***** Provided data
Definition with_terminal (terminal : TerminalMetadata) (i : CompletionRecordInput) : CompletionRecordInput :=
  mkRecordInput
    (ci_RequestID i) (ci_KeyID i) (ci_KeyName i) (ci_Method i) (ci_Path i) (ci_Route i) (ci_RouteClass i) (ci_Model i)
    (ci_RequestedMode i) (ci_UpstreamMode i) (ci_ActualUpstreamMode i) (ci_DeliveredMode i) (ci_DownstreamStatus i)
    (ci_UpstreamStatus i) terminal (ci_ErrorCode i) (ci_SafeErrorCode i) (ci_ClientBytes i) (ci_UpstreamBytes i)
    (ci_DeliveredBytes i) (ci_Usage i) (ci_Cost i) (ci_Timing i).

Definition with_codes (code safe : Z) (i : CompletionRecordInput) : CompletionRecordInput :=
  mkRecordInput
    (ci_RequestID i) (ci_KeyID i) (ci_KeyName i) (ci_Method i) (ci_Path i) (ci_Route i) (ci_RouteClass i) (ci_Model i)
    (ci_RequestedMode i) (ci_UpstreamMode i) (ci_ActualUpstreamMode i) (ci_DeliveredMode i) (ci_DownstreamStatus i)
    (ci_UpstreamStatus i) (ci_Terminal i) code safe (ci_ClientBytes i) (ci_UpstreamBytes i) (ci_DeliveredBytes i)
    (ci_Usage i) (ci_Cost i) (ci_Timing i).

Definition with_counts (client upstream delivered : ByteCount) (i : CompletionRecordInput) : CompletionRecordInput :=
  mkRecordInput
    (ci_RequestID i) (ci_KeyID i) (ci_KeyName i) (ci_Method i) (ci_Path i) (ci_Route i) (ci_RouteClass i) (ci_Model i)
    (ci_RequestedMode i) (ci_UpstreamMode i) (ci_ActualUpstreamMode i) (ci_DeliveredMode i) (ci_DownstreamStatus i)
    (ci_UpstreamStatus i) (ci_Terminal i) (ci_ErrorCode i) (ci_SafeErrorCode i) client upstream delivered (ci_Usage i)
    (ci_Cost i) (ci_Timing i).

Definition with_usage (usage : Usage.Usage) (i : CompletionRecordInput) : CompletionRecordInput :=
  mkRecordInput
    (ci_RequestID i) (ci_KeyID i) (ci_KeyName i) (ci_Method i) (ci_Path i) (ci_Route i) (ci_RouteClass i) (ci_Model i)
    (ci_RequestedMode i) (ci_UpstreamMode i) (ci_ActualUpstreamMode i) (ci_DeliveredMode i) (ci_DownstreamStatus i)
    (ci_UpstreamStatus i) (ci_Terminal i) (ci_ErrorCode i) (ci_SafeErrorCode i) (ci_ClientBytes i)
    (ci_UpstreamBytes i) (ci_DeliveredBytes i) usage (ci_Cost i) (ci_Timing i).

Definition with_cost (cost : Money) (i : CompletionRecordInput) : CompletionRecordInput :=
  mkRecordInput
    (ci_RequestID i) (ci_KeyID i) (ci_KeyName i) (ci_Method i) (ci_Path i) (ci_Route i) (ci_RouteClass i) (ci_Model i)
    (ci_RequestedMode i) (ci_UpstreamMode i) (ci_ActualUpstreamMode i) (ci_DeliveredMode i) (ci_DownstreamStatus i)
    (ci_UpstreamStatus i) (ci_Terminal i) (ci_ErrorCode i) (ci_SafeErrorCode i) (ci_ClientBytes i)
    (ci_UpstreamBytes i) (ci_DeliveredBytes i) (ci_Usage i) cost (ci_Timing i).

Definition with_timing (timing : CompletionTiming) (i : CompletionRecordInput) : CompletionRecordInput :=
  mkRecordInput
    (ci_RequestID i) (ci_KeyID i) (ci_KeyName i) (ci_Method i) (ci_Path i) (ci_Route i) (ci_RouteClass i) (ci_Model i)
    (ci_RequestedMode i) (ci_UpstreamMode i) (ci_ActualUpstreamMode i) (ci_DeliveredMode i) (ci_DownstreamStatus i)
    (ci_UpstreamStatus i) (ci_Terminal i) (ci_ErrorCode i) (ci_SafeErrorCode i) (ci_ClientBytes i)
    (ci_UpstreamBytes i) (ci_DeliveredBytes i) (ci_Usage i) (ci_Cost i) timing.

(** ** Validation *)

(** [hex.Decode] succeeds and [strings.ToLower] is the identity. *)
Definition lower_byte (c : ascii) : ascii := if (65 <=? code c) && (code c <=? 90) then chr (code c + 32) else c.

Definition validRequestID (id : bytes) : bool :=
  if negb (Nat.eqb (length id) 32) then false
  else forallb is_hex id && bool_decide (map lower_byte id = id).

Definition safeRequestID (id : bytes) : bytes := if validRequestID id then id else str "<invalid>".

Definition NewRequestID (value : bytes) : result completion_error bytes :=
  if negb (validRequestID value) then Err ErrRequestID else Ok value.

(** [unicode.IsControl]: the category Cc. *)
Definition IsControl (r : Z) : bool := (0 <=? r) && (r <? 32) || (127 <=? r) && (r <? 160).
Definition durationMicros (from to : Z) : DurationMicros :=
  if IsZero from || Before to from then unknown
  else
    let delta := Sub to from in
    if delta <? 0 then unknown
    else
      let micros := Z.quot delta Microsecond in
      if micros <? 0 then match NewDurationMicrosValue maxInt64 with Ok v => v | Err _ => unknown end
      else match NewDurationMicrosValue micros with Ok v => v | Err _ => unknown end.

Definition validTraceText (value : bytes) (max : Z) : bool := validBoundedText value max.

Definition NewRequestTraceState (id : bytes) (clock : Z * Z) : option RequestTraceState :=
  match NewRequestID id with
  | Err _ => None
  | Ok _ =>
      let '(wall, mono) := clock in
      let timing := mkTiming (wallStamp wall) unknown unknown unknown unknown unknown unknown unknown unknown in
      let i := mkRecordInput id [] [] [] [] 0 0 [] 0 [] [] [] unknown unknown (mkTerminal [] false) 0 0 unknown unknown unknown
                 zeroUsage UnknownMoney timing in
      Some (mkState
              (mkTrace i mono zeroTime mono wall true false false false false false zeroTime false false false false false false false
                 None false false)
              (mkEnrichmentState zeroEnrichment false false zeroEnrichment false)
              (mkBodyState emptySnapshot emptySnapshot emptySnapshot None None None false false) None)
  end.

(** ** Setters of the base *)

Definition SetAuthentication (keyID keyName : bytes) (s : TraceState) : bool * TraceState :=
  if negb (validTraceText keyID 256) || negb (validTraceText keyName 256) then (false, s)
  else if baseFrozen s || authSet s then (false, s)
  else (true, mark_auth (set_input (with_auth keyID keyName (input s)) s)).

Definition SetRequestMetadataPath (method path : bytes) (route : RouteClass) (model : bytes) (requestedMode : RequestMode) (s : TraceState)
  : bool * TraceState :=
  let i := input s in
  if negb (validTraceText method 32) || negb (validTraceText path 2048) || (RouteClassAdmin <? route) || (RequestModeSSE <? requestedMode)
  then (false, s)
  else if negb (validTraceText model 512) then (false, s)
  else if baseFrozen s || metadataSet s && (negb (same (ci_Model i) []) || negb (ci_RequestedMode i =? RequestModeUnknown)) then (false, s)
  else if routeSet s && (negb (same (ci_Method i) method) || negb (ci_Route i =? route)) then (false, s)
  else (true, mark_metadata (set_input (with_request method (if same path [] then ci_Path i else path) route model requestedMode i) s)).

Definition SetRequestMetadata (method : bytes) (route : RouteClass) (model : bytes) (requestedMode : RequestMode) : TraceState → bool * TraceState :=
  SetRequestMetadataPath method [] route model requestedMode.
**********
***** Provided data
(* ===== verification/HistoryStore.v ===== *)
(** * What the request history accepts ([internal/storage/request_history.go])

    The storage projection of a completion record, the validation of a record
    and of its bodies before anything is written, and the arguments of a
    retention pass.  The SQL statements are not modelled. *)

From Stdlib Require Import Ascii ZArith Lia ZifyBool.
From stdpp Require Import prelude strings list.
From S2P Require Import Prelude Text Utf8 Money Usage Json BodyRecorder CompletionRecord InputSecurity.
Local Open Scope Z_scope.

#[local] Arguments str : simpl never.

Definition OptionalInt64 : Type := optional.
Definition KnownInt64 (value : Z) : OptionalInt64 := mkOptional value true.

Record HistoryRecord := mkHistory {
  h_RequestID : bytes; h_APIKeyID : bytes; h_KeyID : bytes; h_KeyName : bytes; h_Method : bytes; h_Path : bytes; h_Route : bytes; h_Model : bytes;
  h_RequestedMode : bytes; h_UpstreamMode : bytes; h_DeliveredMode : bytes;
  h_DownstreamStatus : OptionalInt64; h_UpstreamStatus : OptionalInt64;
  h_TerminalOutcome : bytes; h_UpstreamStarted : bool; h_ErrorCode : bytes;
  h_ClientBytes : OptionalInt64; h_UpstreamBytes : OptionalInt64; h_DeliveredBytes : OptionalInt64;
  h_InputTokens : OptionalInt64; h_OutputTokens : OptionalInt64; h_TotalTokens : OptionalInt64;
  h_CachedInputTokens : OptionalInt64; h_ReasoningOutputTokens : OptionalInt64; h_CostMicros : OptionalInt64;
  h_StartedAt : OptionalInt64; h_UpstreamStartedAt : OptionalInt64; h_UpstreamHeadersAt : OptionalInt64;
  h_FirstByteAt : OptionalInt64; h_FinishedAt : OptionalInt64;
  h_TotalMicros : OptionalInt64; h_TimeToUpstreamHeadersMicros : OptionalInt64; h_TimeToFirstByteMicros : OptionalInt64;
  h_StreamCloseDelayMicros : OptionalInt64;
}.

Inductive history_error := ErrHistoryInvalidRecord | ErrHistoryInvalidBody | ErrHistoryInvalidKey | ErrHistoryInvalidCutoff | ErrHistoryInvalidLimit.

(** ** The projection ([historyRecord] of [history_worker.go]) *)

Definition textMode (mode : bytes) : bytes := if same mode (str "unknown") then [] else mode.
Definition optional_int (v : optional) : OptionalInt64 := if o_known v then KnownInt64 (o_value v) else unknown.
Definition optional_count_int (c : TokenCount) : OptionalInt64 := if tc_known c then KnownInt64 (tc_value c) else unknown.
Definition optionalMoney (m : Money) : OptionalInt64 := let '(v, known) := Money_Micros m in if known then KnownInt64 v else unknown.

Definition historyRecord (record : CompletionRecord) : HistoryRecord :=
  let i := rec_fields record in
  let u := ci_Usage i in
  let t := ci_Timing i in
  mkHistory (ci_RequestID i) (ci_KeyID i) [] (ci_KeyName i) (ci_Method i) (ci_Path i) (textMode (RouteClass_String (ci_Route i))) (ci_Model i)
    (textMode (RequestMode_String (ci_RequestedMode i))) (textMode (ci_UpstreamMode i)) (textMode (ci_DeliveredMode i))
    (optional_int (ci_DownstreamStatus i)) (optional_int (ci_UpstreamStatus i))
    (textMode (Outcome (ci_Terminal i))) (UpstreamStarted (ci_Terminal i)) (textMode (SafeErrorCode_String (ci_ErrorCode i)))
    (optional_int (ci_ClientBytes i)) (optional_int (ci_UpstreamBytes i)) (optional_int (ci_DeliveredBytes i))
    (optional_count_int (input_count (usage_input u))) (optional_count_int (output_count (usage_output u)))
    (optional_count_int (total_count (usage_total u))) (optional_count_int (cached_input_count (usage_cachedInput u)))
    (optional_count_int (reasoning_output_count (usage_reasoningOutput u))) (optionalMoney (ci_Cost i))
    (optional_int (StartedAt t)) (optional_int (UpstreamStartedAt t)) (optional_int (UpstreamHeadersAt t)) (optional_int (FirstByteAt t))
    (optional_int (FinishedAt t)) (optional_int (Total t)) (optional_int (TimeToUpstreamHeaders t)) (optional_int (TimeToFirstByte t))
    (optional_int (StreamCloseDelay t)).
**********
Description of the task >> In the listing above, find each line with the word "delta" and return it.

Problem solution >>
    let delta := Sub to from in
    if delta <? 0 then unknown
      let micros := Z.quot delta Microsecond in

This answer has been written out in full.